» THE PROBLEM: Only one portion of the data is to be written out: from the line bearing "Proof. unfold setCacheStatus. stay. Qed." through the line bearing "split; simpl; [done..|].". Write it exactly as it appears.
*** Opening DATA FOR ANALYSIS ***
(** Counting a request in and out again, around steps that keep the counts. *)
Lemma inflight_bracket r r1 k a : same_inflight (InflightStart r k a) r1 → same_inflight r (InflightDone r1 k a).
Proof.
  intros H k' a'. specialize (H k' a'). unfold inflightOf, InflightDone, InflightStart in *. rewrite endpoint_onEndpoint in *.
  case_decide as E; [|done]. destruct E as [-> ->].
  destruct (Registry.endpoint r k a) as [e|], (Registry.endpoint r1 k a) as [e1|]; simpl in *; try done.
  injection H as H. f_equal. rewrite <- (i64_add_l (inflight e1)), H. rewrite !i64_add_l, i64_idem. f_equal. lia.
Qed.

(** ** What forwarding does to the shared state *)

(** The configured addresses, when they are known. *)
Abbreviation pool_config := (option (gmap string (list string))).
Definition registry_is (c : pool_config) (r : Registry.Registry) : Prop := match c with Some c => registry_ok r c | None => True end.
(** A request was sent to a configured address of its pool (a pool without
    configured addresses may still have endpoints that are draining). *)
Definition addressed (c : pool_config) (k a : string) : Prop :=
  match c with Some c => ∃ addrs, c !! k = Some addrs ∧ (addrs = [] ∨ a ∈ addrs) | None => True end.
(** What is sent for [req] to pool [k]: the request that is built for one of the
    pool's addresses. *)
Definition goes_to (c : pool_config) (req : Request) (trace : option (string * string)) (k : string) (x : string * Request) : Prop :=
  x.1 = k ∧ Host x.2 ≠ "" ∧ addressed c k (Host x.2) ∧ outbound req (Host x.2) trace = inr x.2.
*** Closing DATA FOR ANALYSIS ***
*** Opening DATA FOR ANALYSIS ***
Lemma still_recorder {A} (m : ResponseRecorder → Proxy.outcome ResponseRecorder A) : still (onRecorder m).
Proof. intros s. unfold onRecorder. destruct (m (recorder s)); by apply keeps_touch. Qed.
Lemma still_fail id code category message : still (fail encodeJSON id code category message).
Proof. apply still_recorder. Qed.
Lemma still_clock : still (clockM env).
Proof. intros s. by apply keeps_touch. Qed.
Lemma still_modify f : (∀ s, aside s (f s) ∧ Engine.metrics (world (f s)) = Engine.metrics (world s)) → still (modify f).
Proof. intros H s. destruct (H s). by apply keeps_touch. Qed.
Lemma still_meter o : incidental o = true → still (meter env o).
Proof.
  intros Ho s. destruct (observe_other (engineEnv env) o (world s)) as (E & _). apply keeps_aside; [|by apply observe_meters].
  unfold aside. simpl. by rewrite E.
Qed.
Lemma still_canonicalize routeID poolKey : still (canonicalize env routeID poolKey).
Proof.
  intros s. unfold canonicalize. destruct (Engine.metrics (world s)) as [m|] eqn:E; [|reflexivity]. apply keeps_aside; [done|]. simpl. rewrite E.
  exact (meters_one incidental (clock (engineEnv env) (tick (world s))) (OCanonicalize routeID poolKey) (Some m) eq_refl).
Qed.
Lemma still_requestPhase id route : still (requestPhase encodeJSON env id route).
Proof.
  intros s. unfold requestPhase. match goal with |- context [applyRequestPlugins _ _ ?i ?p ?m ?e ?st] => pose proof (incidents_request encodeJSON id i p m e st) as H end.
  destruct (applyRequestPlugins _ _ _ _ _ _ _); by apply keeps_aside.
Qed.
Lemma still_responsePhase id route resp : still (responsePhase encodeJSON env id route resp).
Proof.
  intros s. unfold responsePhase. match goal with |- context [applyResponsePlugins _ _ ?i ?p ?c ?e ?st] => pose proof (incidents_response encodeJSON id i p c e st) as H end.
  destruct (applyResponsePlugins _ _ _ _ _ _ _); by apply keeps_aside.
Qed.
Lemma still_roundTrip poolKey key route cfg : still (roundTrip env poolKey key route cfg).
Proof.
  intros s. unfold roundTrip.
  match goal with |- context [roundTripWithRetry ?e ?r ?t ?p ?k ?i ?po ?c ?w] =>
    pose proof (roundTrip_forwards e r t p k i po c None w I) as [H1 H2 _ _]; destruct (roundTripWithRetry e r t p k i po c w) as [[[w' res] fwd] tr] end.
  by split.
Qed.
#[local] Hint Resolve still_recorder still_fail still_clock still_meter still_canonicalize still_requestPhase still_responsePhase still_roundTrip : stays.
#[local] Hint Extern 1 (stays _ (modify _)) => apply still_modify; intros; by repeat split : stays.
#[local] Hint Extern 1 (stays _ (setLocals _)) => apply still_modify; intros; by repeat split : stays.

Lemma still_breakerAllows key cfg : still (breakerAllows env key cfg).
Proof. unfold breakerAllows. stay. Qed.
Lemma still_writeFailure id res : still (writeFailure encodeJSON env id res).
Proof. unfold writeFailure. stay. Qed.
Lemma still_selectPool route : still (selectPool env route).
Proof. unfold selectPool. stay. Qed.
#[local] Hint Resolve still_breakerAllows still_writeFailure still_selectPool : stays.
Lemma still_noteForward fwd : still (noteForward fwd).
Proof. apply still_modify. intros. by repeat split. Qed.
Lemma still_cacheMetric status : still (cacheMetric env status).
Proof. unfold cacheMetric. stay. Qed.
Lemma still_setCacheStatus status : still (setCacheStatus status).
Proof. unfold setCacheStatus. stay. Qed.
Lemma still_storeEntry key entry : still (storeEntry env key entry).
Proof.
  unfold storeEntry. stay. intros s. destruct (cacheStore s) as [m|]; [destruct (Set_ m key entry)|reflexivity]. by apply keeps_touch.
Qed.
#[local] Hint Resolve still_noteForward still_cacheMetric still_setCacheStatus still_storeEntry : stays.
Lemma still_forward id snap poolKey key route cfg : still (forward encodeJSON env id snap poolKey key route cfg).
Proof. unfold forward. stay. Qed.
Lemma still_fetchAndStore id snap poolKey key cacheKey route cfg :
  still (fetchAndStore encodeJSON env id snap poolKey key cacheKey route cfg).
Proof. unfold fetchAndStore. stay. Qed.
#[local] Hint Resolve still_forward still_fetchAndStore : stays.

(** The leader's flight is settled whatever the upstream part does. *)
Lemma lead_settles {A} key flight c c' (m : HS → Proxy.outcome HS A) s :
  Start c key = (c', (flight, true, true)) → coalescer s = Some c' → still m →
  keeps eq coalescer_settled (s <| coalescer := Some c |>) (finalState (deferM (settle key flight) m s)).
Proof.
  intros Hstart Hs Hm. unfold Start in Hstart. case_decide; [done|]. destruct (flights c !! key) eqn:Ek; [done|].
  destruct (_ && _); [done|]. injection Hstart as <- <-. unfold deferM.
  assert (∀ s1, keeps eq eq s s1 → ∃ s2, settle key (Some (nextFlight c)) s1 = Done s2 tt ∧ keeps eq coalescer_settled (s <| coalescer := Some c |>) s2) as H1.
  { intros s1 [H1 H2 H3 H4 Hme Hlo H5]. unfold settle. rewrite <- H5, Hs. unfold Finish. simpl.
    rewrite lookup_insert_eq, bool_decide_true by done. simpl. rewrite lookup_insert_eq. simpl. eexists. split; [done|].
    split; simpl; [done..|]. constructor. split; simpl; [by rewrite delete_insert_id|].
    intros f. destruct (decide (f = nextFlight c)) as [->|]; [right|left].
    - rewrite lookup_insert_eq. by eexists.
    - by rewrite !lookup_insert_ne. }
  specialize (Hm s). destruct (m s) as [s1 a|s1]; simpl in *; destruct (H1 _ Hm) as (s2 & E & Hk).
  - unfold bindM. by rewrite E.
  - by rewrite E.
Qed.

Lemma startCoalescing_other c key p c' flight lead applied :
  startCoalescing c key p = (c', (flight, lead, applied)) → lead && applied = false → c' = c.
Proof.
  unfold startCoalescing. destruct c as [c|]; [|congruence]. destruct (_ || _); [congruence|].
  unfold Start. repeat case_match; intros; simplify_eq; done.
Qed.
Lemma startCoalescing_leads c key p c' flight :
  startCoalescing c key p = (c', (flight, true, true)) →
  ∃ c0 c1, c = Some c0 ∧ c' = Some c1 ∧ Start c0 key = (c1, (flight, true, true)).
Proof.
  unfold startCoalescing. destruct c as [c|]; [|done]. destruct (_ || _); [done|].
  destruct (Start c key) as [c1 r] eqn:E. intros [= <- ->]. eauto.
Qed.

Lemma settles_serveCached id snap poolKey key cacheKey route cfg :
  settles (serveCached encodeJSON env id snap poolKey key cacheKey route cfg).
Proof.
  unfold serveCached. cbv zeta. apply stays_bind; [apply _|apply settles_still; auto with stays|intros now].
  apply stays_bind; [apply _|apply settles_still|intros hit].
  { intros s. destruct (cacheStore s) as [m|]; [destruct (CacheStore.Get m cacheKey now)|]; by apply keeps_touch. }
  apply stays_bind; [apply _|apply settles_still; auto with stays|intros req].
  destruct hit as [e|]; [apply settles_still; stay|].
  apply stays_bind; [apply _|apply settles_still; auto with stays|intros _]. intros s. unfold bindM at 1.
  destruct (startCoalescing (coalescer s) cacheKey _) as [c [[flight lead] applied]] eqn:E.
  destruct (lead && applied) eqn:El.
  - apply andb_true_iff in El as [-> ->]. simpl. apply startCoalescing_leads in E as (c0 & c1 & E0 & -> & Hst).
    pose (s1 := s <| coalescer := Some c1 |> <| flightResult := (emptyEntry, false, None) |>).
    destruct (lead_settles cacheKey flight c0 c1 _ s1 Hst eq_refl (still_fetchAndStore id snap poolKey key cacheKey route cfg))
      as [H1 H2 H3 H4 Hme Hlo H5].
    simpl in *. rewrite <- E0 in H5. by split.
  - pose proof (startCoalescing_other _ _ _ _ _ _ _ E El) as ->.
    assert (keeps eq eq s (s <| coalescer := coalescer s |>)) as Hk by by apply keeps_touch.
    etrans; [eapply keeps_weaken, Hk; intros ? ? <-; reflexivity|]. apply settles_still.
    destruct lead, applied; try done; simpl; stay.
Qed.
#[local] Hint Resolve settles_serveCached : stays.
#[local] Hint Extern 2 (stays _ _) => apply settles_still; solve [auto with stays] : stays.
*** Closing DATA FOR ANALYSIS ***
» WRITTEN REPLY:
Proof. unfold setCacheStatus. stay. Qed.
Lemma still_storeEntry key entry : still (storeEntry env key entry).
Proof.
  unfold storeEntry. stay. intros s. destruct (cacheStore s) as [m|]; [destruct (Set_ m key entry)|reflexivity]. by apply keeps_touch.
Qed.
#[local] Hint Resolve still_noteForward still_cacheMetric still_setCacheStatus still_storeEntry : stays.
Lemma still_forward id snap poolKey key route cfg : still (forward encodeJSON env id snap poolKey key route cfg).
Proof. unfold forward. stay. Qed.
Lemma still_fetchAndStore id snap poolKey key cacheKey route cfg :
  still (fetchAndStore encodeJSON env id snap poolKey key cacheKey route cfg).
Proof. unfold fetchAndStore. stay. Qed.
#[local] Hint Resolve still_forward still_fetchAndStore : stays.

(** The leader's flight is settled whatever the upstream part does. *)
Lemma lead_settles {A} key flight c c' (m : HS → Proxy.outcome HS A) s :
  Start c key = (c', (flight, true, true)) → coalescer s = Some c' → still m →
  keeps eq coalescer_settled (s <| coalescer := Some c |>) (finalState (deferM (settle key flight) m s)).
Proof.
  intros Hstart Hs Hm. unfold Start in Hstart. case_decide; [done|]. destruct (flights c !! key) eqn:Ek; [done|].
  destruct (_ && _); [done|]. injection Hstart as <- <-. unfold deferM.
  assert (∀ s1, keeps eq eq s s1 → ∃ s2, settle key (Some (nextFlight c)) s1 = Done s2 tt ∧ keeps eq coalescer_settled (s <| coalescer := Some c |>) s2) as H1.
  { intros s1 [H1 H2 H3 H4 Hme Hlo H5]. unfold settle. rewrite <- H5, Hs. unfold Finish. simpl.
    rewrite lookup_insert_eq, bool_decide_true by done. simpl. rewrite lookup_insert_eq. simpl. eexists. split; [done|].
    split; simpl; [done..|]. constructor. split; simpl; [by rewrite delete_insert_id|].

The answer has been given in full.